The two major entities involved are the miners and the sharders; the miners are responsible for the production and verification of blocks, whereas the sharders store the blocks. Miners that are currently taking part in block production are referred to as being in the active set. Periodically, there is a view change round1 , which produces a magic block defining the miners and sharders that will become the new active set for the following view change. The miners that have been selected to start at the next view change are referred to as the incoming miners or as the DKG miners, referring to the distributed key generation process outlined in View Change and Distributed Key Generation. Every round, certain miners are selected as the generators responsible for creating the block. There is a priority to the generators, so that the second generator’s block is only used if the first generator fails to produce a block.
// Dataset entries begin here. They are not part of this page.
Lemma confirm_spec e signal :
  re_state e <> Complete -> (forall s, signal = Some s -> u256 (rg_desired_movement s)) ->
  spec (fun calls => durable calls = Some e) (confirm_episode e signal) held.
Proof.
  intros Hne Hu. unfold confirm_episode. destruct (negb _) eqn:E; bool_spec E.
  { apply spec_ret. intros calls Hd e' [= <-]. done. }
  destruct signal as [current|]; [|by eapply spec_weaken; [apply spec_stop|intros calls a ->]].
  pose proof (observe_state e (pw_head projection) (sg_confirmation_opportunities strategy)
    (rg_desired_movement current) E) as Hst.
  pose proof (signal_observe e (pw_head projection) (sg_confirmation_opportunities strategy)
    (rg_desired_movement current) (Hu current eq_refl)) as Hstep.
  destruct (observe_short_confirmation _ _ _ _) as [e' r]. cbn [fst] in Hst, Hstep.
  destruct r as [ok|err]; [|destruct err; try by intros calls Ht _].
  - eapply spec_bind; [apply spec_persist|intros []; apply spec_ret].
    + intros calls Hd. split; [|intros Hp; destruct Hst; congruence]. right. exists e.
      split; [done|]. by apply rtc_once.
    + intros calls Hd e'' [= <-]. split; [done|]. destruct Hst as [-> | ->]; done.
  - eapply spec_bind; [apply spec_persist|intros []].
    + intros calls Hd. eapply complete_allowed; [exact Hd|by apply rtc_once].
    + eapply spec_bind; [apply spec_record|intros []].
      eapply spec_weaken; [apply spec_stop|by intros calls a ->].
Qed.

Lemma unlock_spec e :
  re_state e <> Detecting -> re_state e <> Complete ->
  spec (fun calls => durable calls = Some e) (unlock_episode e)
    (fun calls r => forall e', r = Some e' ->
       durable calls = Some e' /\ (re_state e' = Immediate \/ re_state e' = Persistent)).
Proof.
  intros Hd Hc. unfold unlock_episode. destruct (negb _) eqn:E; bool_spec E.
  { apply spec_ret. intros calls He e' [= <-]. split; [done|]. destruct (re_state e); auto; done. }
  apply spec_lift_bind. intros seconds Hsec. apply spec_lift_bind. intros span Hspan.
  destruct (re_confirmation_block e) as [block|] eqn:Eb;
    [|eapply spec_weaken; [apply spec_stop|by intros calls a ->]].
  apply spec_lift_bind. intros at_ [-> _]%ok_or_Ok%checked_add_Some.
  destruct (persistent_confirmed _ _ _) eqn:Ep; [|apply spec_ret; intros calls He e' [= <-]; auto].
  pose proof (signal_unlock e) as Hstep. unfold unlock_persistent in *. rewrite E in *.
  rewrite bool_decide_eq_false_2 in * by done. cbn [fst] in Hstep.
  apply spec_lift_bind. intros [] _. apply spec_persist_record.
  - intros calls He. split; [right; exists e; split; [done|by apply rtc_once]|].
    intros _. by exists e, block, seconds, span.
  - intros calls He e' [= <-]. split; [done|]. by right.
Qed.

Lemma plan_spec e :
  re_state e = Immediate \/ re_state e = Persistent ->
  spec (fun calls => durable calls = Some e) (plan_episode e)
    (fun calls r => forall p, r = Some p -> exists before prepared,
       calls = before ++ [PersistPlan p now; RecordPlan p;
                          RecordPlanning (Some (pl_plan_id p)) (Some (re_episode_id e))] /\
       durable before = Some e /\ p = vp_plan (prp_plan prepared) /\
       build_validated_rate_plan config vault snapshot projection revision e = Ok (Some prepared)).
Proof.
  intros Hst. unfold plan_episode. apply spec_lift_bind. intros [prepared|] Hb;
    [|eapply spec_weaken; [apply spec_stop|by intros calls a ->]].
  set (p := vp_plan (prp_plan prepared)). unfold publish_plan.
  eapply spec_bind; [apply (spec_call _ _ _ (fun calls => exists before,
    calls = before ++ [PersistPlan p now] /\ durable before = Some e))|].
  { intros calls Hd. split; [by exists e, prepared|]. by exists calls. }
  intros []. eapply spec_bind; [apply (spec_call _ _ _ (fun calls => exists before,
    calls = before ++ [PersistPlan p now; RecordPlan p] /\ durable before = Some e))|].
  { intros calls (before & -> & Hd). split; [unfold call_allowed; by rewrite last_snoc|]. exists before.
    by rewrite <-app_assoc. }
  intros accepted. destruct (negb accepted); [by apply spec_ret|].
  eapply spec_bind; [apply (spec_call _ _ _ (fun calls => exists before,
    calls = before ++ [PersistPlan p now; RecordPlan p;
      RecordPlanning (Some (pl_plan_id p)) (Some (re_episode_id e))] /\ durable before = Some e))|].
  { intros calls (before & -> & Hd). split.
    - unfold call_allowed. exists p. change [PersistPlan p now; RecordPlan p] with ([PersistPlan p now] ++ [RecordPlan p]).
      rewrite app_assoc, last_snoc, !durable_snoc, Hd. done.
    - exists before. by rewrite <-app_assoc. }
  intros []. apply spec_ret. intros calls (before & -> & Hd) p' [= <-]. by exists before, prepared.
Qed.

Lemma refresh_spec :
  spec (fun calls => calls = []) refresh_rate_plan (fun calls r => forall p, r = Some p ->
    exists before e prepared,
      calls = before ++ [PersistPlan p now; RecordPlan p;
                         RecordPlanning (Some (pl_plan_id p)) (Some (re_episode_id e))] /\
      durable before = Some e /\ (re_state e = Immediate \/ re_state e = Persistent) /\
      p = vp_plan (prp_plan prepared) /\
      build_validated_rate_plan config vault snapshot projection revision e = Ok (Some prepared)).
Proof.
  unfold refresh_rate_plan, load_episode. apply spec_lift_bind. intros loaded Hl.
    destruct storage_loads; [|done]. apply map_err_Ok in Hl.
    eapply spec_bind; [eapply spec_pre; [|apply settle_spec]|intros kept].
    { intros calls ->. split; [by unfold durable; rewrite Hl|]. by apply loaded_open. }
    eapply spec_bind; [apply enter_spec|intros entered].
    destruct entered as [e|]; [|eapply spec_weaken; [apply spec_stop|by intros calls a ->]].
    apply spec_held. intros He.
    eapply spec_bind; [apply confirm_spec; [exact He|]|intros confirmed].
    { intros s Hs. by eapply signal_movement_range. }
    destruct confirmed as [e'|]; [|by apply spec_ret]. clear e He.
    apply spec_held. intros He. eapply spec_bind; [apply spec_record|intros []].
    destruct (bool_decide _) eqn:Ed; bool_spec Ed;
      [eapply spec_weaken; [apply spec_stop|by intros calls a ->]|].
    eapply spec_bind; [by apply unlock_spec|intros unlocked].
    destruct unlocked as [e|]; [|by apply spec_ret].
    intros calls Ht Hp. destruct (Hp e eq_refl) as [Hd Hst].
    destruct (plan_spec e Hst calls Ht Hd) as [Ht' Hq]. split; [exact Ht'|].
    intros r Hr p Hp'. destruct (Hq r Hr p Hp') as (before & prepared & H1 & H2 & H3 & H4).
    by exists before, e, prepared.
Qed.

Lemma refresh_trace_ok : trace_ok (fst (refresh_rate_plan [])).
Proof. apply refresh_spec; [by intros [] c after|done]. Qed.

(** Whatever the services answer, one refresh of the rate plan only makes
    calls the program is allowed to make. Every episode it persists is started
    at the current head while no episode is open, or reached from the durable
    one by steps of the episode machine; it unlocks the persistent tranche only
    for a confirmed Immediate episode whose signal still matches; a plan is
    persisted only if the firewall admitted it for the durable, confirmed
    episode, shown to the operator only once persisted, and entered in the
    runtime registry only once shown. A returned plan ends such a sequence. *)
Theorem refresh_rate_plan_sound :
  let run := refresh_rate_plan [] in
  trace_ok (fst run) /\
  (forall p, snd run = Ok (Some p) -> exists before e prepared,
     fst run = before ++ [PersistPlan p now; RecordPlan p;
                          RecordPlanning (Some (pl_plan_id p)) (Some (re_episode_id e))] /\
     durable before = Some e /\ (re_state e = Immediate \/ re_state e = Persistent) /\
     p = vp_plan (prp_plan prepared) /\
     build_validated_rate_plan config vault snapshot projection revision e = Ok (Some prepared)).
Proof.
  cbv zeta. destruct (refresh_spec []) as [Ht Hq]; [by intros [] c after|done|].
  split; [exact Ht|]. intros p Hp. by apply (Hq (Some p)).
Qed.

End Refresh.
All miners serve as verifiers, who replay the generators’ blocks to ensure they are valid and then produce signed verification tickets as their guarantee that the block is valid. The miners then tally the votes from all verifiers; once the block has received sufficient votes, the miners send out a notarization including the verification tickets received from other miners. Miners are expected to store the state of the blockchain and a few recent blocks, but are not expected to store the full blockchain history. The state of the blockchain is stored as a Merkle-Patricia Trie (MPT). In contrast to miners, sharders do not participate in producing or voting for blocks, but are tasked with long-term storage of the blocks. Note that an individual sharder does not need to store all blocks, but only the subset of blocks assigned to them. Similarly, sharders may opt to write older, infrequently requested blocks to a hard disk. More recent blocks may be cached following an LRU scheme(However, for our initial launch, all sharders receive all the blocks and store the entire history). This design allows sharders to handle the large number of blocks produced for the blockchain.